Lemma restore_device_ok c entr vns ram b0 b : peer b0 b ->
  (box_id b = DEVICE_ID_PV_ENTROPY -> device_regs entr = box_snapshot b) ->
  (box_id b <> DEVICE_ID_PV_ENTROPY ->
   exists base sec, device_section (base, b) sec /\ DhSnap.get c (tag sec) = Some sec) ->
  exists b1, restore_device (K := K) c entr vns ram b0 = (Ok tt, b1) /\ restored vns b b1.
Proof.
  intros Hp He Hs. unfold restore_device. rewrite (peer_id _ _ Hp).
  destruct (Z.eqb_spec (box_id b) DEVICE_ID_PV_ENTROPY) as [Hid|Hid].
  - rewrite (He Hid). destruct Hp as [D dv wf any d0 d Hok H0 H Hids Hc Hv|d0 d H0 H]; [|done].
    destruct (DevCtx.restore_snapshot ram d0 d H0 H) as (d' & Hr & Hsn & _).
    unfold restore_box, box_restore. unfold box_id, box_snapshot in *. cbn [box_dev box_val box_ty box_any] in *.
    rewrite (Hv Hid) in Hr. rewrite Hr. eexists. split; [reflexivity|]. split; [done|].
    unfold box_id. cbn. rewrite Hid. done.
  - destruct (Hs Hid) as (base & sec & (Ht & Hv & Hc) & Hg). cbn [snd] in *. rewrite Ht, Hg, Hv, Hc. clear Hs He Ht Hg Hv Hc.
    destruct Hp as [D dv wf any d0 d Hok H0 H Hids Hc Hv|d0 d H0 H].
    + destruct (DevCtx.restore_snapshot ram d0 d H0 H) as (d' & Hr & Hsn & _).
      unfold restore_box, box_restore. unfold box_id, box_snapshot, box_version in *. cbn [box_dev box_val box_ty box_any] in *.
      rewrite Hr. cbn [mbind option_bind]. rewrite (proj2 (Z.eqb_neq _ _) Hc). eexists. split; [reflexivity|]. by split.
    + destruct (DevCtx.restore_snapshot (DetDeviceOk := ClockOk.PvClock_ok (M := M) (E := E)) ram d0 d H0 H) as (d' & Hr & Hsn & _).
      unfold restore_box, box_restore. unfold box_id, box_snapshot, box_version in *. cbn [box_dev box_val box_ty box_any] in *.
      rewrite Hr. cbn [mbind option_bind]. cbn -[Clock.save]. eexists. split; [reflexivity|]. split; [done|].
      intros _. eexists _, _. split; [reflexivity|done].
Qed.

Lemma restore_devices_ok c entr vns ram (bus0 bus : Bus) :
  Forall2 (fun e0 e => peer e0.2 e.2) bus0 bus ->
  (forall e, e ∈ bus -> is_entropy e = true -> device_regs entr = box_snapshot e.2) ->
  (forall e, e ∈ bus -> is_entropy e = false -> exists sec, device_section e sec /\ DhSnap.get c (tag sec) = Some sec) ->
  exists bus1, restore_devices (K := K) c entr vns ram bus0 = (Ok tt, bus1) /\
    bus1.*1 = bus0.*1 /\ Forall2 (fun e e1 => restored vns e.2 e1.2) bus bus1.
Proof.
  unfold is_entropy. intros HF He Hs. induction HF as [|[base0 b0] [base b] bus0 bus Hp _ IH]; cbn [restore_devices].
  { by exists []. }
  destruct IH as (bus1 & Hr & Hb & HR).
  { intros e ?. by apply He, list_elem_of_further. }
  { intros e ?. by apply Hs, list_elem_of_further. }
  destruct (restore_device_ok c entr vns ram b0 b Hp) as (b1 & -> & Hr1).
  - intros Hid. apply (He (base, b)); [apply list_elem_of_here|]. by apply Z.eqb_eq.
  - intros Hid. destruct (Hs (base, b)) as (sec & ? & ?); [apply list_elem_of_here|by apply Z.eqb_neq|]. by exists base, sec.
  - rewrite Hr. eexists. split; [reflexivity|]. cbn. split; [by rewrite Hb|by constructor].
Qed.

Lemma container_get ss sec : container_ok ss -> sec ∈ ss ->
  parse (container_image FORMAT_VERSION ss) = Ok (mkContainer ss) /\ DhSnap.get (mkContainer ss) (tag sec) = Some sec.
Proof.
  intros Hok Hs. pose proof (container_image_ok FORMAT_VERSION ss Hok) as Hb.
  assert (parse (container_image FORMAT_VERSION ss) = Ok (mkContainer ss)) as Hp.
  { apply container_parse_iff; [done|]. by exists FORMAT_VERSION. }
  split; [done|]. by apply (proj1 (get_unique _ _ Hb Hp)).
Qed.

Lemma others_length (bus : Bus) : length bus = (length (others bus) + length (entropy_blobs bus))%nat.
Proof.
  unfold others, entropy_blobs. rewrite length_fmap. induction bus as [|e bus IH]; [done|].
  cbn. destruct (is_entropy e); cbn; lia.
Qed.
Lemma peers_entropy (bus0 bus : Bus) : Forall2 (fun e0 e => peer e0.2 e.2) bus0 bus ->
  entropy_devices bus0 = length (entropy_blobs bus).
Proof.
  unfold entropy_devices, entropy_blobs, is_entropy. rewrite length_fmap.
  induction 1 as [|e0 e bus0 bus Hp _ IH]; [done|]. cbn. rewrite (peer_id _ _ Hp). case_match; cbn; lia.
Qed.

Lemma shape_ok (bus0 bus : Bus) regs secs mcfg st lapic b v2 : Forall2 (fun e0 e => peer e0.2 e.2) bus0 bus ->
  entropy_blobs bus = [regs] -> Forall2 device_section (others bus) secs ->
  check_shape (K := K) (mkContainer (fixed_sections mcfg st lapic b v2 ++ merge_sort section_le secs)) bus0 = Ok tt.
Proof.
  intros HF Hr Hd. unfold check_shape. rewrite (peers_entropy _ _ HF), Hr. cbn [length Nat.eqb negb sections].
  rewrite length_app. assert (length (merge_sort section_le secs) = length secs) as -> by (by rewrite merge_sort_Permutation).
  apply Forall2_length in HF, Hd. pose proof (others_length bus) as Hl. rewrite Hr in Hl. cbn in Hl.
  unfold FIXED_ENGINE_SECTIONS. cbn [fixed_sections length]. rewrite (proj2 (Nat.eqb_eq _ _)); [done|lia].
Qed.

*****

→ **PROBLEM**:
Copy out, exactly and alone, the lines of the entries above between the ones holding "rewrite Hr. cbn [mbind option_bind]. cbn" and "Lemma container_get ss", inclusive.

→ **PROBLEM SOLUTION**:
      rewrite Hr. cbn [mbind option_bind]. cbn -[Clock.save]. eexists. split; [reflexivity|]. split; [done|].
      intros _. eexists _, _. split; [reflexivity|done].
Qed.

Lemma restore_devices_ok c entr vns ram (bus0 bus : Bus) :
  Forall2 (fun e0 e => peer e0.2 e.2) bus0 bus ->
  (forall e, e ∈ bus -> is_entropy e = true -> device_regs entr = box_snapshot e.2) ->
  (forall e, e ∈ bus -> is_entropy e = false -> exists sec, device_section e sec /\ DhSnap.get c (tag sec) = Some sec) ->
  exists bus1, restore_devices (K := K) c entr vns ram bus0 = (Ok tt, bus1) /\
    bus1.*1 = bus0.*1 /\ Forall2 (fun e e1 => restored vns e.2 e1.2) bus bus1.
Proof.
  unfold is_entropy. intros HF He Hs. induction HF as [|[base0 b0] [base b] bus0 bus Hp _ IH]; cbn [restore_devices].
  { by exists []. }
  destruct IH as (bus1 & Hr & Hb & HR).
  { intros e ?. by apply He, list_elem_of_further. }
  { intros e ?. by apply Hs, list_elem_of_further. }
  destruct (restore_device_ok c entr vns ram b0 b Hp) as (b1 & -> & Hr1).
  - intros Hid. apply (He (base, b)); [apply list_elem_of_here|]. by apply Z.eqb_eq.
  - intros Hid. destruct (Hs (base, b)) as (sec & ? & ?); [apply list_elem_of_here|by apply Z.eqb_neq|]. by exists base, sec.
  - rewrite Hr. eexists. split; [reflexivity|]. cbn. split; [by rewrite Hb|by constructor].
Qed.

Lemma container_get ss sec : container_ok ss -> sec ∈ ss ->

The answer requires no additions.